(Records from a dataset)
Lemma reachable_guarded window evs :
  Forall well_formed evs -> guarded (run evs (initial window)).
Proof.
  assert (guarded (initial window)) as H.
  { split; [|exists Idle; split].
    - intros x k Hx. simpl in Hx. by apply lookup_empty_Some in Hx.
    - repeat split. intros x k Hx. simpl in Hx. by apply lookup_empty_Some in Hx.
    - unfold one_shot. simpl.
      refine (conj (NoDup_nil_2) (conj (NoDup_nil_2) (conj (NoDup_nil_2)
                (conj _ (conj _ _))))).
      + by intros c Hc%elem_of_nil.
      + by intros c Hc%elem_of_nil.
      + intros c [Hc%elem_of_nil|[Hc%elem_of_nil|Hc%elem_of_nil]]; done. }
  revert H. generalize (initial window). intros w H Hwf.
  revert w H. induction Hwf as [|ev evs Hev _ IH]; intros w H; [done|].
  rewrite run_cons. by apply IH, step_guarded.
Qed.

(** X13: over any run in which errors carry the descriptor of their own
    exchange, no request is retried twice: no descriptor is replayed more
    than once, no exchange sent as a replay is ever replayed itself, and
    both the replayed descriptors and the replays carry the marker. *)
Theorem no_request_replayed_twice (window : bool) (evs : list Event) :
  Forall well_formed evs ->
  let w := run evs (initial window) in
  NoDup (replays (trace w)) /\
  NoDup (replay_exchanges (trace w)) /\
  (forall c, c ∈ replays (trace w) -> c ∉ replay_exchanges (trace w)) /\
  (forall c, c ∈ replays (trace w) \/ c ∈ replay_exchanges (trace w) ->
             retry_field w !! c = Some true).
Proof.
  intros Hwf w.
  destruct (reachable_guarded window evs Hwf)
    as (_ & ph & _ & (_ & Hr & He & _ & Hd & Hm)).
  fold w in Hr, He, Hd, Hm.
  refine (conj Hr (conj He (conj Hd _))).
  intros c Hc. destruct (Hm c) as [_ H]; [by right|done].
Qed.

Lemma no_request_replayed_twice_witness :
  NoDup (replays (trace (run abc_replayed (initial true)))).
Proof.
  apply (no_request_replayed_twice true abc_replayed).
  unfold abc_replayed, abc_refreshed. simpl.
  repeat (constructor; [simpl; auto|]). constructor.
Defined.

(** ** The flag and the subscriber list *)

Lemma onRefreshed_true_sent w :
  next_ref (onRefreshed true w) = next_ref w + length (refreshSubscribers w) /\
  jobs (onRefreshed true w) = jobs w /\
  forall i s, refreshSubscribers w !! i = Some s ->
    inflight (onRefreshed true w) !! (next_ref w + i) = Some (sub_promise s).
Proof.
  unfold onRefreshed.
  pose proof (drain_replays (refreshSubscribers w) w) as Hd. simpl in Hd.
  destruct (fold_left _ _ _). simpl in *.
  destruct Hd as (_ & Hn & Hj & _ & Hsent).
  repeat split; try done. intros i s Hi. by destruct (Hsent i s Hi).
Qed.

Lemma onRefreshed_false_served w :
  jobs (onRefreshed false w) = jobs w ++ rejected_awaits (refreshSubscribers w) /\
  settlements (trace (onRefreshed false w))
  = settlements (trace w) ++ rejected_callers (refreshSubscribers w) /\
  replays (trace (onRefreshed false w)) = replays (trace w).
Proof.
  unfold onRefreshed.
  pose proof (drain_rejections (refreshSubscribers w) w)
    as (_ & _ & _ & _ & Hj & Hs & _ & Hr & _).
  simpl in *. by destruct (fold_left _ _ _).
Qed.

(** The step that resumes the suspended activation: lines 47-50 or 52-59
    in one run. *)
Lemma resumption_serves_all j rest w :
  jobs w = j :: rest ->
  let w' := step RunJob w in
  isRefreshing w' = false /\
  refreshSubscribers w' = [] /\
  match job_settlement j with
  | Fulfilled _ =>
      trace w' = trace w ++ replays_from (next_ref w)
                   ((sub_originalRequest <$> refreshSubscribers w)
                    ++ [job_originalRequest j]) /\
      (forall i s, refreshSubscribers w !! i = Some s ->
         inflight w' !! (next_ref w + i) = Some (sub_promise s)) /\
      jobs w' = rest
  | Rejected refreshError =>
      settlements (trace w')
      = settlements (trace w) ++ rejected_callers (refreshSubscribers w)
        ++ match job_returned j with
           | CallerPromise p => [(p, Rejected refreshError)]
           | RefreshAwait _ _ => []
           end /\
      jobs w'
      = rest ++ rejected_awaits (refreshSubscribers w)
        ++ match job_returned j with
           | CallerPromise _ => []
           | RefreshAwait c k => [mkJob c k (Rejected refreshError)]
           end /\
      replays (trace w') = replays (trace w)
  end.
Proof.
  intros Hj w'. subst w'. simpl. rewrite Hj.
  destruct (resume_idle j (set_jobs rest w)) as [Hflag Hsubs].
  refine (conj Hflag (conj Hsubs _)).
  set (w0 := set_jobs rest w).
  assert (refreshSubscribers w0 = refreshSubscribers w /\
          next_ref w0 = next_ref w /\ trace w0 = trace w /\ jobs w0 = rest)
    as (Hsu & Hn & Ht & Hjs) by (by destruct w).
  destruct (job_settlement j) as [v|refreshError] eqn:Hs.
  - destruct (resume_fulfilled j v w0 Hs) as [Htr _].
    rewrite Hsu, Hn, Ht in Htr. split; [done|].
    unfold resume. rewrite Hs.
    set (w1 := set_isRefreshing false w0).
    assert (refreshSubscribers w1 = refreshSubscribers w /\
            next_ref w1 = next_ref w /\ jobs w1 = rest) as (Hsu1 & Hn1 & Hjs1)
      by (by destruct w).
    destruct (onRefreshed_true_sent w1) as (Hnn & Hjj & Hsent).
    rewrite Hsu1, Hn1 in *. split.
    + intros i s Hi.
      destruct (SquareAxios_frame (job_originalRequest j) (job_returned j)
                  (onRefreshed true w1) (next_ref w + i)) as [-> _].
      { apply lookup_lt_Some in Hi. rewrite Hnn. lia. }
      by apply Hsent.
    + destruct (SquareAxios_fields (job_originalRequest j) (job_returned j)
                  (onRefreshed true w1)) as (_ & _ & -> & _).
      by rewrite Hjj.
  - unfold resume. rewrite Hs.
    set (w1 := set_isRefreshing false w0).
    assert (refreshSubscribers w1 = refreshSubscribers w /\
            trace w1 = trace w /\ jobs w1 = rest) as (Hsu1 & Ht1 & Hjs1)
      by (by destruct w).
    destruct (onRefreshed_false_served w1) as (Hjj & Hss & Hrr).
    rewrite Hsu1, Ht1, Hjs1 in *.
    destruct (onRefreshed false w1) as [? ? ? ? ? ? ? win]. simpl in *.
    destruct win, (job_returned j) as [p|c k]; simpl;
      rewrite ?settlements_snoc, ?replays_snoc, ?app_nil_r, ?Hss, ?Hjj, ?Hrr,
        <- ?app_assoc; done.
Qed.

* Work item *
All lines with the word "simpl" are needed; pull them from the entries and copy each.

* Output of the task *
    - intros x k Hx. simpl in Hx. by apply lookup_empty_Some in Hx.
    - repeat split. intros x k Hx. simpl in Hx. by apply lookup_empty_Some in Hx.
    - unfold one_shot. simpl.
  unfold abc_replayed, abc_refreshed. simpl.
  repeat (constructor; [simpl; auto|]). constructor.
  pose proof (drain_replays (refreshSubscribers w) w) as Hd. simpl in Hd.
  destruct (fold_left _ _ _). simpl in *.
  simpl in *. by destruct (fold_left _ _ _).
  intros Hj w'. subst w'. simpl. rewrite Hj.
    destruct (onRefreshed false w1) as [? ? ? ? ? ? ? win]. simpl in *.
    destruct win, (job_returned j) as [p|c k]; simpl;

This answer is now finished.